Characterization of Time-Varying Regimes in Remote Sensing Time Series: Application to the Forecasting of Satellite-Derived Suspended Matter Concentrations

The spatial and temporal coverage of satellites provides data that are particularly well suited for the analysis and characterization of space–time-varying geophysical relationships. The latent-class models aim here to identify time-varying regimes within a dataset. This is of particular interest for geophysical processes driven by the seasonal variability. As a case example, we study the daily concentration of mineral suspended particulate matters estimated from satellite-derived datasets, in coastal waters adjacent to the French Gironde river mouth.
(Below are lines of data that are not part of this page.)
(** * ccx2paraview: the conversion driver ([ccx2paraview/main.py])

    A shallow embedding of [Converter.__init__], [Converter.run], the two
    path properties and the command-line entry point, together with the
    Python string and [os.path] primitives they call.

    Conventions.
    - Python [str] is [string]; a file's content is a [string] of bytes.
    - The file system is a finite map from path to content plus a set of
      directories; paths are compared as strings (no links, no aliasing of
      relative and absolute spellings).
    - Every observable call of the driver (logging, [os.makedirs],
      [shutil.copy], the parser, the three writers, [print]) appends an
      [event] to the world, in call order.
    - A Python exception is a value of [exn]; it aborts the computation and
      leaves the world as it was when raised.
    - A time value is a finite float in the source.  The driver only hashes
      and compares time values ([set], [sorted], dict keys), so a time is
      modelled by a point of a total order, [Z]. *)

From stdpp Require Import gmap strings list sorting.
From Stdlib Require Import Ascii.

Local Open Scope stdpp_scope.

(** ** Python [str] primitives *)

Module Str.

(** [s.startswith(p)] *)
Fixpoint startswith (p s : string) : bool :=
  match p, s with
  | EmptyString, _ => true
  | String a p', String b s' => Ascii.eqb a b && startswith p' s'
  | String _ _, EmptyString => false
  end.

(** [s[n:]] for [0 <= n] *)
Fixpoint drop (n : nat) (s : string) : string :=
  match n, s with
  | O, _ => s
  | S _, EmptyString => EmptyString
  | S n', String _ s' => drop n' s'
  end.

(** [s[:n]] for [0 <= n] *)
Fixpoint take (n : nat) (s : string) : string :=
  match n, s with
  | O, _ => EmptyString
  | S _, EmptyString => EmptyString
  | S n', String a s' => String a (take n' s')
  end.

(** [s.endswith(suffix)] *)
Definition endswith (suffix s : string) : bool :=
  (String.length suffix <=? String.length s) &&
  String.eqb (drop (String.length s - String.length suffix) s) suffix.

(** [s[:-n]] for [0 < n]: everything but the last [n] characters, the
    empty string when [s] is shorter than [n]. *)
Definition drop_last (n : nat) (s : string) : string :=
  take (String.length s - n) s.

(** [c * n] for a one-character string [c] *)
Fixpoint repeat_char (c : ascii) (n : nat) : string :=
  match n with
  | O => EmptyString
  | S n' => String c (repeat_char c n')
  end.

(** [s.split(c)] for a one-character separator: never the empty list. *)
Fixpoint split (c : ascii) (s : string) : list string :=
  match s with
  | EmptyString => [EmptyString]
  | String a s' =>
      if Ascii.eqb a c then EmptyString :: split c s'
      else match split c s' with
           | seg :: segs => String a seg :: segs
           | [] => [String a EmptyString]
           end
  end.

(** [s.replace(old, new)] for a non-empty [old]: occurrences are replaced
    left to right and do not overlap.  [skip] counts the characters of an
    occurrence just replaced that are still to be passed over. *)
Fixpoint replace_go (old new : string) (skip : nat) (s : string) : string :=
  match s with
  | EmptyString => EmptyString
  | String a s' =>
      match skip with
      | S k => replace_go old new k s'
      | O =>
          if startswith old s
          then new +:+ replace_go old new (String.length old - 1) s'
          else String a (replace_go old new 0 s')
      end
  end.

Definition replace (old new s : string) : string := replace_go old new 0 s.

(** [old in s] *)
Fixpoint contains (old s : string) : bool :=
  startswith old s ||
  match s with
  | EmptyString => false
  | String _ s' => contains old s'
  end.

(** Decimal digit of a number below ten. *)
Definition digit_char (d : nat) : ascii :=
  match d with
  | 0 => "0" | 1 => "1" | 2 => "2" | 3 => "3" | 4 => "4"
  | 5 => "5" | 6 => "6" | 7 => "7" | 8 => "8" | _ => "9"
  end%char.

(** Digits of [n] pushed in front of [acc], most significant first. *)
Fixpoint digits_go (fuel n : nat) (acc : string) : string :=
  let acc' := String (digit_char (n mod 10)) acc in
  match fuel with
  | O => acc'
  | S fuel' => if n <? 10 then acc' else digits_go fuel' (n / 10) acc'
  end.

(** [str(n)] for a non-negative integer. *)
Definition of_nat (n : nat) : string := digits_go n n EmptyString.

(** ['{:0{width}}'.format(n, width=w)] for a non-negative integer: the
    decimal digits, padded on the left with zeros up to [w] characters
    and never truncated. *)
Definition format_zero_pad (w n : nat) : string :=
  repeat_char "0"%char (w - String.length (of_nat n)) +:+ of_nat n.

(** Value of a character as a decimal digit (0 for a non-digit). *)
Definition digit_val (c : ascii) : nat :=
  if Ascii.eqb c "1"%char then 1 else if Ascii.eqb c "2"%char then 2
  else if Ascii.eqb c "3"%char then 3 else if Ascii.eqb c "4"%char then 4
  else if Ascii.eqb c "5"%char then 5 else if Ascii.eqb c "6"%char then 6
  else if Ascii.eqb c "7"%char then 7 else if Ascii.eqb c "8"%char then 8
  else if Ascii.eqb c "9"%char then 9 else 0.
We forecast this high-resolution dataset using environmental data (wave height, wind strength and direction, tides, and river outflow) and four latent-regime models: homogeneous and nonhomogeneous Markov-switching models, with and without an autoregressive term (i.e., the mineral suspended matter concentration observed the day before). Using a validation dataset, significant improvements are observed with the multiregime models compared to a classical multiregression and a state-of-the-art nonlinear model [support vector regression (SVR) model]. The best results are reported for a mixture of three regimes for the autoregressive model using nonhomogeneous transitions. With the autoregressive models, we obtain at day+1 for the mixture model forecasting performances of 93% of the explained variance, compared to 83% for a standard linear model and 85% using an SVR. These improvements are more important for the nonautoregressive models. These results stress the potential of the identification of geophysical regimes to improve the forecasting. We also show that nonhomogeneous transition probabilities and estimated autoregressive terms improve forecasting performances when observation data is lacking for short-time period of 1–15 days.